(* ===== verification/ServiceDiscovery.v ===== *)
(** [controllers/vmware/servicediscovery_controller.go]: the service in the workload
    cluster through which the supervisor's API server is reached. *)
From S2P Require Import Prelude GoStrings GoNet GoURL Types VmwareTypes Libs Errors Prog World Conditions Identity RefLibs.
From S2P Require Import MachineUtil VmopCommon NetworkInterface Network SupervisorUtil ServiceAccounts.
#[local] Open Scope Z_scope.

Module ServiceDiscovery.
Import MachineUtil vmwarev1 VmopCommon NetworkInterface Network SupervisorUtil.

(** * The objects in the workload cluster *)

Definition headless_meta : ObjectMeta :=
  mkObjectMeta SupervisorHeadlessSvcName SupervisorHeadlessSvcNamespace "" None [] [] None.

Definition newSupervisorHeadlessService `{Libs} (port targetPort : Z) : Service :=
  mkService headless_meta ClusterIPNone [(to_int32 port, to_int32 targetPort)] [].

(** The canonical texts of the addresses, or the first text that is none. *)
Fixpoint endpoint_addresses (targetHosts : list string) : res (list string) :=
  match targetHosts with
  | [] => Ok []
  | targetHost :: targetHosts' =>
      match parse_ip targetHost with
      | None => Err (ENew (sprintf "invalid supervisor API server endpoint %q: must be an IP address" [AS targetHost]))
      | Some ip => res_map (cons (ip_string (Some ip))) (endpoint_addresses targetHosts')
      end
  end.
Definition newSupervisorHeadlessServiceEndpoints (targetHosts : list string) (targetPort : Z) : res Endpoints :=
  res_map (fun addresses => mkEndpoints headless_meta [(addresses, [to_int32 targetPort])]) (endpoint_addresses targetHosts).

## Exercise details
Take the entries above and copy them exactly from the first line through the line with "Definition headless_meta : ObjectMeta"; leave out every line after it.

## Result of this exercise
(* ===== verification/ServiceDiscovery.v ===== *)
(** [controllers/vmware/servicediscovery_controller.go]: the service in the workload
    cluster through which the supervisor's API server is reached. *)
From S2P Require Import Prelude GoStrings GoNet GoURL Types VmwareTypes Libs Errors Prog World Conditions Identity RefLibs.
From S2P Require Import MachineUtil VmopCommon NetworkInterface Network SupervisorUtil ServiceAccounts.
#[local] Open Scope Z_scope.

Module ServiceDiscovery.
Import MachineUtil vmwarev1 VmopCommon NetworkInterface Network SupervisorUtil.

(** * The objects in the workload cluster *)

Definition headless_meta : ObjectMeta :=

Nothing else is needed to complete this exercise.